- Opening Delimiter -

(** Storing a later state of a chain keeps the invariant. *)
Lemma settle_wf sid sub sub' eff errs w :
  wf w → subscriptions w !! sid = Some sub → later sub sub' →
  wf (settle sid sub' eff errs w).
Proof.
  intros Hwf Hsub (Hown & Hnot & Hbare & Hclosed). split.
  - intros d sj' x (sj & Hsj & _ & Hobs)%settle_subjects_lookup Hx.
    apply Hobs in Hx as [Hx Hne].
    destruct (wf_observers w Hwf d sj x Hsj Hx) as (s & Hs & Hopen & Hd).
    rewrite settle_subscriptions.
    destruct (decide (x = sid)) as [->|Hxs].
    + simplify_eq. rewrite lookup_insert_eq. exists sub'.
      split_and!; [done| |congruence].
      destruct (Subscription_closed sub') eqn:E; [|done]. by destruct Hne.
    + rewrite lookup_insert_ne by done. eauto.
  - intros x s d. rewrite settle_subscriptions.
    destruct (decide (x = sid)) as [->|Hxs].
    + rewrite lookup_insert_eq. intros ? Hopen Hd; simplify_eq.
      assert (Subscription_closed sub = false) as Hopen0.
      { destruct (Subscription_closed sub) eqn:E; [|done].
        rewrite (Hclosed eq_refl) in Hopen. congruence. }
      rewrite Hnot in Hd.
      destruct (wf_registered w Hwf sid sub d Hsub Hopen0 Hd) as (sj & Hsj & Hin).
      destruct (settle_subjects_lookup_inv sid s eff errs w d sj Hsj)
        as (sj' & Hsj' & _ & Hobs).
      exists sj'. split; [done|]. apply Hobs. split; [done|congruence].
    + rewrite lookup_insert_ne by done. intros Hs Hopen Hd.
      destruct (wf_registered w Hwf x s d Hs Hopen Hd) as (sj & Hsj & Hin).
      destruct (settle_subjects_lookup_inv sid sub' eff errs w d sj Hsj)
        as (sj' & Hsj' & _ & Hobs).
      exists sj'. split; [done|]. apply Hobs. by split.
  - intros x s. rewrite settle_subscriptions, settle_components.
    intros Hs.
    assert (∃ s0, subscriptions w !! x = Some s0
                  ∧ Subscription_owner s = Subscription_owner s0
                  ∧ Subscription_notifiers s = Subscription_notifiers s0
                  ∧ (Subscription_bare s0 → Subscription_bare s))
      as (s0 & Hs0 & Ho & Hn & Hb).
    { destruct (decide (x = sid)) as [->|Hxs].
      - rewrite lookup_insert_eq in Hs. simplify_eq. by exists sub.
      - rewrite lookup_insert_ne in Hs by done. by exists s. }
    destruct (wf_owner w Hwf x s0 Hs0) as (Hb0 & c & Hc & Hnc).
    split; [by auto|]. rewrite Ho.
    destruct (lookup_assigned_inv eff (Subscription_owner sub') _ _ c Hc)
      as (c' & Hc' & Hd).
    exists c'. split; [done|]. congruence.
  - intros o1 o2 c1 c2. rewrite settle_components.
    intros (c1' & H1 & E1)%lookup_assigned (c2' & H2 & E2)%lookup_assigned E.
    eapply (wf_private w Hwf); [done..|congruence].
  - intros o c. rewrite settle_components.
    intros (c0 & H0 & E0)%lookup_assigned. rewrite E0.
    destruct (wf_allocated w Hwf o c0 H0) as [sj Hsj].
    destruct (settle_subjects_lookup_inv sid sub' eff errs w _ sj Hsj)
      as (sj' & Hsj' & _). eauto.
Qed.

Lemma notify_wf d sid w : wf w → wf (notify d sid w).
Proof.
  intros Hwf. unfold notify.
  destruct (subscriptions w !! sid) as [sub|] eqn:Hs; [|done].
  destruct (Subscription_signal d sub) as [[sub' eff] errs] eqn:Hsig.
  eapply settle_wf; eauto using Subscription_signal_later.
Qed.

Lemma notify_all_wf d l w :
  wf w → wf (foldl (fun w sid => notify d sid w) w l).
Proof.
  revert w. induction l as [|x l IH]; intros w Hwf; cbn; [done|].
  by apply IH, notify_wf.
Qed.
(** * Solace: the from-scratch prompt compressor and the answer check of its benchmark

    A shallow embedding of [src/compression/scratch.py] (token scoring,
    selection, chunking) and of [verify_answer] from
    [src/compression/longbench.py], followed by the properties proved about
    them.

    Modelling conventions.
    - Python floats and numpy float arrays are the rationals they denote
      ([Q], [list Q]); rounding is not modelled.  [int(x)] truncates toward
      zero.  Python's [/] raises [ZeroDivisionError] on a zero divisor.
    - Python [int] is [Z]; lengths and loop indices, which are never
      negative, are [nat].
    - Python [str] is [string]; texts are ASCII, so [upper], [lower] and the
      character classes act on ASCII characters.
    - Exceptions are the [Raise] results of a small error monad.
    - The pretrained models and tokenizers (transformers, sentence
      transformers, tiktoken) are not part of the repository: they are the
      fields of the record [Runtime], and every property is stated for an
      arbitrary runtime. *)

From Stdlib Require Import ZArith QArith Qround List String Ascii Bool Lia.
From Stdlib Require Import Sorted Permutation Lqa.
Import ListNotations.

Open Scope string_scope.
Open Scope Z_scope.
Open Scope Q_scope.

(* ===================================================================== *)
(** * Python values and helpers                                           *)
(* ===================================================================== *)

Module Py.

(** The exceptions the modelled code can raise. *)
Inductive exn : Type :=
| ZeroDivisionError
| IndexError
| ValueError.

Inductive result (A : Type) : Type :=
| Ok (a : A)
| Raise (e : exn).

Arguments Ok {A} a.
Arguments Raise {A} e.

Definition bind {A B : Type} (m : result A) (f : A -> result B) : result B :=
  match m with
  | Ok a => f a
  | Raise e => Raise e
  end.

Fixpoint mapM {A B : Type} (f : A -> result B) (l : list A) : result (list B) :=
  match l with
  | [] => Ok []
  | a :: rest =>
      bind (f a) (fun b => bind (mapM f rest) (fun bs => Ok (b :: bs)))
  end.
(** * Stitch: planner, composer / executor, context builder and consolidator

    A shallow embedding of the stitching core of the repository together
    with the properties its specification states about it.

    - JavaScript objects used as string-keyed maps ([ObjMap]) are association
      lists in property-insertion order: that is the order [Object.entries]
      enumerates, response keys being GraphQL names (never integer-like).
    - A JavaScript [Map] or [Set] is an association list or a list in
      insertion order, which is the order the source iterates them in.
    - Exceptions are the [Throw] results of the [Result] monad.
    - The objects the Composer shares by reference live in an explicit heap. *)

From stdpp Require Import base list strings pretty.
From Stdlib Require Import Ascii ZArith Lia.
Set Warnings "-register-all".
Open Scope string_scope.
Open Scope list_scope.

(** ** Exceptions *)

Inductive Exn : Type :=
| JsError (message : string)              (* throw new Error(message) *)
| InvariantViolation (message : string)   (* invariant(false, message) *)
| TypeError (message : string)            (* property access on null / undefined *)
| FuelExhausted.                          (* the recursion bound of the model ran out *)

Inductive Result (A : Type) : Type :=
| Ok (a : A)
| Throw (e : Exn).
Arguments Ok {A} a.
Arguments Throw {A} e.

Notation "'do' x <- e ; k" :=
  (match e with Ok x => k | Throw err => Throw err end)
  (at level 10, x pattern, e at level 100, k at level 200).

Definition isOk {A} (r : Result A) : bool :=
  match r with Ok _ => true | Throw _ => false end.

(** A result that is not the model running out of fuel. *)
Definition Settles {A} (r : Result A) : Prop := r <> Throw FuelExhausted.

(** ** JavaScript values

    Arrays are objects: [VObj (Some elems) props] is an array with elements
    [elems] (and whatever named properties were attached to it), and
    [VObj None props] is a plain object.  Numbers are kept as integers. *)

Inductive Value : Type :=
| VNull
| VBool (b : bool)
| VNum (n : Z)
| VStr (s : string)
| VObj (elems : option (list Value)) (props : list (string * Value)).

Definition ObjMap : Type := list (string * Value).



(** How deep objects nest in a value. *)
Fixpoint vdepth (v : Value) : nat :=
  match v with
  | VObj elems props =>
      S (Nat.max
           (match elems with
            | Some es =>
                (fix each (es : list Value) : nat :=
                   match es with
                   | [] => 0
                   | e :: rest => Nat.max (vdepth e) (each rest)
                   end) es
            | None => 0
            end)
           ((fix each (ps : list (string * Value)) : nat :=
               match ps with
               | [] => 0
               | (_, x) :: rest => Nat.max (vdepth x) (each rest)
               end) props))
  | _ => 0
  end.

(** The deepest nesting among the elements of an array, and among the
    values of an object. *)
Definition listDepth (es : list Value) : nat :=
  foldr (fun e d => Nat.max (vdepth e) d) 0 es.

Definition propsDepth (ps : list (string * Value)) : nat :=
  foldr (fun kv d => Nat.max (vdepth (snd kv)) d) 0 ps.



Definition VMap (props : ObjMap) : Value := VObj None props.
Definition VArr (elems : list Value) : Value := VObj (Some elems) [].

(** [isObjectLike(v)]: [typeof v == 'object' && v !== null]. *)
Definition isObjectLike (v : option Value) : bool :=
  match v with Some (VObj _ _) => true | _ => false end.

Definition isArray (v : Value) : bool :=
  match v with VObj (Some _) _ => true | _ => false end.
(** C6: a frame that [DecodeFrame] returns was unstuffed from an
    interior made of the frame's addresses if it is extended, its
    contents, and a last byte that is the XOR of the contents
    (addresses excluded), the XOR being stated bit by bit: bit [i] is
    set exactly when an odd number of contents bytes have it set.
    [DecodeFrame] fails with [ErrInvalidChecksum] exactly when length,
    start flag, stop flag and unstuffing are passed and the last
    unstuffed byte is not the XOR of the bytes between the addresses
    and it.  The bytes [F1 80 00 F2] fail with [ErrInvalidChecksum];
    so do [F1 01 02 01 F2], whose last byte is the first contents byte
    and not the XOR [03]; [F1 01 03 02 F2] decode to the contents
    [01 03], whose XOR [02] is not their bitwise or. *)
Theorem DecodeFrame_checksum :
  (forall data f,
      DecodeFrame data = Ok f ->
      exists c,
        unstuffBytes (slice 1 (length data - 1) data)
          = Ok ((if Extended f then [Destination f; Source f] else [])
                ++ Contents f ++ [c]) /\
        isXorOf c (Contents f)) /\
  (forall data,
      DecodeFrame data = Err ErrInvalidChecksum <->
      (4 <= length data)%nat /\
      isStart (nth 0 data 0) = true /\
      nth (length data - 1) data 0 = StopFrameFlag /\
      exists addr contents c,
        unstuffBytes (slice 1 (length data - 1) data)
          = Ok (addr ++ contents ++ [c]) /\
        length addr
          = (if nth 0 data 0 =? ExtendedFrameStartFlag then 2%nat else 0%nat) /\
        ~ isXorOf c contents) /\
  DecodeFrame [0xF1; 0x80; 0x00; 0xF2] = Err ErrInvalidChecksum /\
  DecodeFrame [0xF1; 0x01; 0x02; 0x01; 0xF2] = Err ErrInvalidChecksum /\
  DecodeFrame [0xF1; 0x01; 0x03; 0x02; 0xF2]
    = Ok (mkFrame false 0 0 [0x01; 0x03]).
Proof.
  split; [|split; [|repeat split; reflexivity]].
  - intros data f Hd.
    destruct (DecodeFrame_reaches_checksum data (Ok f) Hd)
      as (Hlen & Hstart & Hstop & addr & contents & c & Hun & Haddr);
      [left; eauto|].
    rewrite (DecodeFrame_checked data addr contents c) in Hd by assumption.
    destruct (xorAll contents =? c) eqn:Hx; [|discriminate].
    apply Z.eqb_eq in Hx. injection Hd as <-.
    cbn [Extended Destination Source Contents].
    exists c. split.
    + rewrite Hun.
      destruct (nth 0 data 0 =? ExtendedFrameStartFlag).
      * destruct addr as [|d [|s [|? ?]]]; try discriminate Haddr. reflexivity.
      * destruct addr; try discriminate Haddr. reflexivity.
    + apply isXorOf_unique. now symmetry.
  - intros data. split.
    + intros Hd.
      destruct (DecodeFrame_reaches_checksum data _ Hd)
        as (Hlen & Hstart & Hstop & addr & contents & c & Hun & Haddr);
        [now right|].
      repeat split; trivial. exists addr, contents, c.
      repeat split; trivial.
      rewrite (DecodeFrame_checked data addr contents c) in Hd by assumption.
      destruct (xorAll contents =? c) eqn:Hx; [discriminate|].
      apply Z.eqb_neq in Hx. intros Hxor.
      apply isXorOf_unique in Hxor. now apply Hx.
    + intros (Hlen & Hstart & Hstop & addr & contents & c & Hun & Haddr & Hx).
      rewrite (DecodeFrame_checked data addr contents c) by assumption.
      destruct (xorAll contents =? c) eqn:Heq; [|reflexivity].
      exfalso. apply Hx, isXorOf_unique. apply Z.eqb_eq in Heq. now symmetry.
Qed.
(** Only the path and its ancestors are written, and never the empty
    string. *)
Lemma propagate_frame fuel :
  forall dest path stamp dest' q,
    _propagate fuel dest path stamp = Some dest' ->
    q = "" \/ (q <> path /\ ~ ancestor q path) ->
    dest' !! q = dest !! q.
Proof.
  induction fuel as [| fuel IH]; intros dest path stamp dest' q H Hq; [done |].
  apply propagate_inv in H as [[_ ->] | [(_ & _ & ->) | (Hne & Hge & Hrec)]];
    [done | done |].
  rewrite (IH _ _ _ _ q Hrec).
  - rewrite lookup_insert_ne; [done |].
    destruct Hq as [-> | [Hq _]]; congruence.
  - destruct Hq as [-> | [Hq Hanc]]; [by left | right]. split.
    + intros ->. apply Hanc. constructor.
    + intros Ha. apply Hanc. by constructor.
Qed.

Lemma lstrip_sep_nil l : lstrip_sep l = [] -> all_sep l = true.
Proof.
  induction l as [| c l IH]; simpl; [done |].
  destruct (is_sep c); [exact IH | done].
Qed.

(** The parent of a path that begins with the separator begins with the
    separator. *)
Lemma dirname_absolute p :
  startswith_sep p = true -> startswith_sep (dirname p) = true.
Proof.
  unfold startswith_sep. rewrite dirname_as_rev.
  rewrite list_ascii_of_string_of_list_ascii.
  destruct (list_ascii_of_string p) as [| c l]; [done |]. simpl. intros Hc.
  destruct (dirname_rev_suffix (rev l ++ [c])%list) as [k Hk].
  assert (Hd : dirname_rev (rev l ++ [c])%list <> []).
  { unfold dirname_rev.
    assert (Hs : skip_to_sep (rev l ++ [c])%list <> []).
    { rewrite skip_to_sep_app.
      destruct (skip_to_sep (rev l)) as [| x xs]; simpl; [by rewrite Hc | done]. }
    destruct (skip_to_sep (rev l ++ [c])%list) as [| x xs] eqn:E; [done |].
    destruct (all_sep (x :: xs)) eqn:A; simpl negb; cbv iota; [done |].
    intros Hn. apply lstrip_sep_nil in Hn. congruence. }
  apply (f_equal (@rev _)) in Hk.
  rewrite rev_app_distr, rev_involutive in Hk. simpl in Hk.
  rewrite rev_app_distr in Hk.
  destruct (rev (dirname_rev (rev l ++ [c])%list)) as [| c' d] eqn:E.
  - apply (f_equal (@rev _)) in E. rewrite rev_involutive in E. done.
  - simpl in Hk. injection Hk as <- _. done.
Qed.

Lemma startswith_sep_nonempty p : startswith_sep p = true -> p <> "".
Proof. by intros H ->. Qed.

(** From a path that begins with the separator the loop can leave only
    through the early exit. *)
Lemma propagate_absolute_diverges fuel :
  forall dest path stamp,
    startswith_sep path = true ->
    -1 <= stamp ->
    (forall q v, dest !! q = Some v -> v <= stamp) ->
    _propagate fuel dest path stamp = None.
Proof.
  induction fuel as [| fuel IH]; intros dest path stamp Habs Hst Hle; [done |].
  rewrite propagate_unfold.
  destruct (String.eqb_spec path "") as [-> | _]; [done |].
  assert (Hold : dict_get dest path (-1) <= stamp).
  { unfold dict_get. destruct (dest !! path) as [v |] eqn:E; simpl; [by eapply Hle | done]. }
  destruct (Z.ltb_spec stamp (dict_get dest path (-1))) as [? | _]; [lia |].
  apply IH; [by apply dirname_absolute | done |].
  intros q v. destruct (decide (path = q)) as [-> | Hpq].
  - rewrite lookup_insert_eq. intros [= <-]. lia.
  - rewrite lookup_insert_ne by done. apply Hle.
Qed.

End PropagateMore.

(* ===================================================================== *)
(** ** [_propagate] as a pointwise maximum                                 *)
(* ===================================================================== *)

Section PointwiseMax.

Implicit Types (dest m : dict) (path q : string) (stamp : Z) (fuel : nat).

(** Writing the stamp at [path] moves the loop invariant to the parent. *)
Lemma parent_closed_upto_write path stamp m :
  parent_closed_upto path stamp m ->
  path <> "" ->
  dict_get m path (-1) <= stamp ->
  parent_closed_upto (dirname path) stamp (<[path := stamp]> m).
Proof.
  intros [Hr Hs Hp] Hne Hge.
  pose proof (dict_get_sentinel m path Hs) as Hold.
  split.
  - by rewrite lookup_insert_ne.
  - intros p v. destruct (decide (path = p)) as [-> | Hpp].
    + rewrite lookup_insert_eq. intros [= <-]. lia.
    + rewrite lookup_insert_ne by done. apply Hs.
  - intros p v. destruct (decide (path = p)) as [-> | Hpp].
    + rewrite lookup_insert_eq. intros [= <-]. right; right. split; [done | lia].
    + rewrite lookup_insert_ne by done. intros Hpv.
      destruct (Hp p v Hpv) as [? | [(v' & Hv' & Hle) | [Hd Hv]]]; [by left | |].
      * right; left. destruct (decide (path = dirname p)) as [Heq | Hnq].
        -- exists stamp. rewrite <- Heq, lookup_insert_eq. split; [done |].
           unfold dict_get in Hge. rewrite Heq, Hv' in Hge. simpl in Hge. lia.
        -- exists v'. by rewrite lookup_insert_ne.
      * right; left. exists stamp. rewrite Hd, lookup_insert_eq. done.
Qed.

(** Above an entry that holds more than [stamp], every ancestor is present
    and holds at least as much. *)
Lemma parent_closed_upto_above path stamp m a p :
  parent_closed_upto path stamp m ->
  ancestor a p ->
  a <> "" ->
  forall v, m !! p = Some v -> stamp < v ->
  exists va, m !! a = Some va /\ v <= va.
Proof.
  intros [Hr Hs Hp]. induction 1 as [p | a p Hanc IH]; intros Ha v Hv Hlt.
  - destruct (Hp p v Hv) as [Hd | [(v' & Hv' & Hle) | [_ ?]]]; [done | | lia].
    by exists v'.
  - destruct (Hp p v Hv) as [Hd | [(v' & Hv' & Hle) | [_ ?]]]; [| | lia].
    + apply ancestor_of_root in Hanc; done.
    + destruct (IH Ha v' Hv' ltac:(lia)) as (va & Hva & Hle').
      exists va. split; [done | lia].
Qed.

(** A stamp below the sentinel changes nothing. *)
Lemma propagate_below_sentinel_noop fuel m path stamp m' :
  (forall p v, m !! p = Some v -> -1 <= v) ->
  stamp < -1 ->
  _propagate fuel m path stamp = Some m' ->
  m' = m.
Proof.
  intros Hs Hlt H. destruct fuel as [| fuel]; [done |].
  pose proof (dict_get_sentinel m path Hs).
  apply propagate_inv in H as [[_ ->] | [(_ & _ & ->) | (_ & ? & _)]];
    [done | done | lia].
Qed.

(** On the chain of [path] a call that returns leaves the maximum of the
    stamp and the old value. *)
Lemma propagate_chain_max fuel :
  forall m path stamp m' q,
    parent_closed_upto path stamp m ->
    -1 <= stamp ->
    _propagate fuel m path stamp = Some m' ->
    q = path \/ ancestor q path ->
    q <> "" ->
    m' !! q = Some (Z.max stamp (dict_get m q (-1))).
Proof.
  induction fuel as [| fuel IH]; intros m path stamp m' q Hinv Hst H Hq Hne; [done |].
  apply propagate_inv in H as [[-> ->] | [(Hp & Hlt & ->) | (Hp & Hge & Hrec)]].
  - (* the root *)
    destruct Hq as [-> | Hq]; [done |].
    by apply ancestor_of_root in Hq.
  - (* early exit: [path] and all above hold more than the stamp *)
    assert (Hpath : m !! path = Some (dict_get m path (-1))).
    { unfold dict_get in *. destruct (m !! path); simpl in *; [done | lia]. }
    destruct Hq as [-> | Hq].
    + rewrite Hpath. f_equal. lia.
    + destruct (parent_closed_upto_above _ _ _ _ _ Hinv Hq Hne _ Hpath Hlt)
        as (va & Hva & Hle).
      unfold dict_get. rewrite Hva. simpl. f_equal. lia.
  - (* the stamp is written *)
    destruct Hq as [-> | Hq].
    + rewrite (propagate_keeps_stamp _ _ _ _ _ path Hrec) by apply lookup_insert_eq.
      f_equal. lia.
    + rewrite (IH _ _ _ _ q (parent_closed_upto_write _ _ _ Hinv Hp Hge) Hst Hrec).
      * f_equal. unfold dict_get at 1.
        destruct (decide (path = q)) as [-> | Hpq].
        -- rewrite lookup_insert_eq. simpl. lia.
        -- by rewrite lookup_insert_ne.
      * inversion Hq; subst; [by left | by right].
      * done.
Qed.

(** Two calls that return, taken in either order, leave the same map. *)
Lemma propagate_commute_closed fuel m p1 t1 p2 t2 m1 m12 m2 m21 :
  parent_closed m ->
  _propagate fuel m p1 t1 = Some m1 ->
  _propagate fuel m1 p2 t2 = Some m12 ->
  _propagate fuel m p2 t2 = Some m2 ->
  _propagate fuel m2 p1 t1 = Some m21 ->
  m12 = m21.
Proof.
  intros Hm H1 H12 H2 H21.
  pose proof (propagate_parent_closed _ _ _ _ _ Hm H1) as Hm1.
  pose proof (propagate_parent_closed _ _ _ _ _ Hm H2) as Hm2.
  destruct (Z.lt_ge_cases t1 (-1)) as [Hlt1 | Hge1].
  { apply propagate_below_sentinel_noop in H1; [| apply Hm | done].
    apply propagate_below_sentinel_noop in H21; [| apply Hm2 | done].
    subst. congruence. }
  destruct (Z.lt_ge_cases t2 (-1)) as [Hlt2 | Hge2].
  { apply propagate_below_sentinel_noop in H2; [| apply Hm | done].
    apply propagate_below_sentinel_noop in H12; [| apply Hm1 | done].
    subst. congruence. }
  apply map_eq. intros q.
  destruct (decide (m12 !! q = m21 !! q)) as [| Hneq]; [done | exfalso].
  destruct (decide (q = "")) as [-> | Hq].
  { apply Hneq.
    rewrite (propagate_frame _ _ _ _ _ "" H12), (propagate_frame _ _ _ _ _ "" H1),
      (propagate_frame _ _ _ _ _ "" H21), (propagate_frame _ _ _ _ _ "" H2); auto. }
  (* the goal is [False]: whether [q] lies on a chain may be decided *)
  assert (Hem : forall P : Prop, (P \/ ~ P -> False) -> False) by tauto.
  apply (Hem (q = p1 \/ ancestor q p1)). intros C1.
  apply (Hem (q = p2 \/ ancestor q p2)). intros C2.
  apply Hneq.
  assert (F : forall P Q : Prop, ~ (P \/ Q) -> ~ P /\ ~ Q) by tauto.
  destruct C1 as [C1 | C1%F], C2 as [C2 | C2%F].
  - pose proof (propagate_chain_max _ _ _ _ _ q (parent_closed_enter _ _ _ Hm1) Hge2 H12 C2 Hq) as E12.
    pose proof (propagate_chain_max _ _ _ _ _ q (parent_closed_enter _ _ _ Hm2) Hge1 H21 C1 Hq) as E21.
    pose proof (propagate_chain_max _ _ _ _ _ q (parent_closed_enter _ _ _ Hm) Hge1 H1 C1 Hq) as E1.
    pose proof (propagate_chain_max _ _ _ _ _ q (parent_closed_enter _ _ _ Hm) Hge2 H2 C2 Hq) as E2.
    rewrite E12, E21. unfold dict_get in *. rewrite E1, E2. simpl. f_equal. lia.
  - pose proof (propagate_frame _ _ _ _ _ q H12 ltac:(right; tauto)) as E12.
    pose proof (propagate_chain_max _ _ _ _ _ q (parent_closed_enter _ _ _ Hm2) Hge1 H21 C1 Hq) as E21.
    pose proof (propagate_chain_max _ _ _ _ _ q (parent_closed_enter _ _ _ Hm) Hge1 H1 C1 Hq) as E1.
    pose proof (propagate_frame _ _ _ _ _ q H2 ltac:(right; tauto)) as E2.
    rewrite E12, E21, E1. unfold dict_get. by rewrite E2.
  - pose proof (propagate_chain_max _ _ _ _ _ q (parent_closed_enter _ _ _ Hm1) Hge2 H12 C2 Hq) as E12.
    pose proof (propagate_frame _ _ _ _ _ q H21 ltac:(right; tauto)) as E21.
    pose proof (propagate_frame _ _ _ _ _ q H1 ltac:(right; tauto)) as E1.
    pose proof (propagate_chain_max _ _ _ _ _ q (parent_closed_enter _ _ _ Hm) Hge2 H2 C2 Hq) as E2.
    rewrite E12, E21, E2. unfold dict_get. by rewrite E1.
  - pose proof (propagate_frame _ _ _ _ _ q H12 ltac:(right; tauto)) as E12.
    pose proof (propagate_frame _ _ _ _ _ q H21 ltac:(right; tauto)) as E21.
    pose proof (propagate_frame _ _ _ _ _ q H1 ltac:(right; tauto)) as E1.
    pose proof (propagate_frame _ _ _ _ _ q H2 ltac:(right; tauto)) as E2.
    congruence.
Qed.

- Closing Delimiter -

Task statement
The response should be the listing above, limited to the lines between the one holding "End PropagateMore." and the one holding "destruct (Hp p v Hpv)", inclusive, reproduced exactly.

Solution for this problem
End PropagateMore.

(* ===================================================================== *)
(** ** [_propagate] as a pointwise maximum                                 *)
(* ===================================================================== *)

Section PointwiseMax.

Implicit Types (dest m : dict) (path q : string) (stamp : Z) (fuel : nat).

(** Writing the stamp at [path] moves the loop invariant to the parent. *)
Lemma parent_closed_upto_write path stamp m :
  parent_closed_upto path stamp m ->
  path <> "" ->
  dict_get m path (-1) <= stamp ->
  parent_closed_upto (dirname path) stamp (<[path := stamp]> m).
Proof.
  intros [Hr Hs Hp] Hne Hge.
  pose proof (dict_get_sentinel m path Hs) as Hold.
  split.
  - by rewrite lookup_insert_ne.
  - intros p v. destruct (decide (path = p)) as [-> | Hpp].
    + rewrite lookup_insert_eq. intros [= <-]. lia.
    + rewrite lookup_insert_ne by done. apply Hs.
  - intros p v. destruct (decide (path = p)) as [-> | Hpp].
    + rewrite lookup_insert_eq. intros [= <-]. right; right. split; [done | lia].
    + rewrite lookup_insert_ne by done. intros Hpv.
      destruct (Hp p v Hpv) as [? | [(v' & Hv' & Hle) | [Hd Hv]]]; [by left | |].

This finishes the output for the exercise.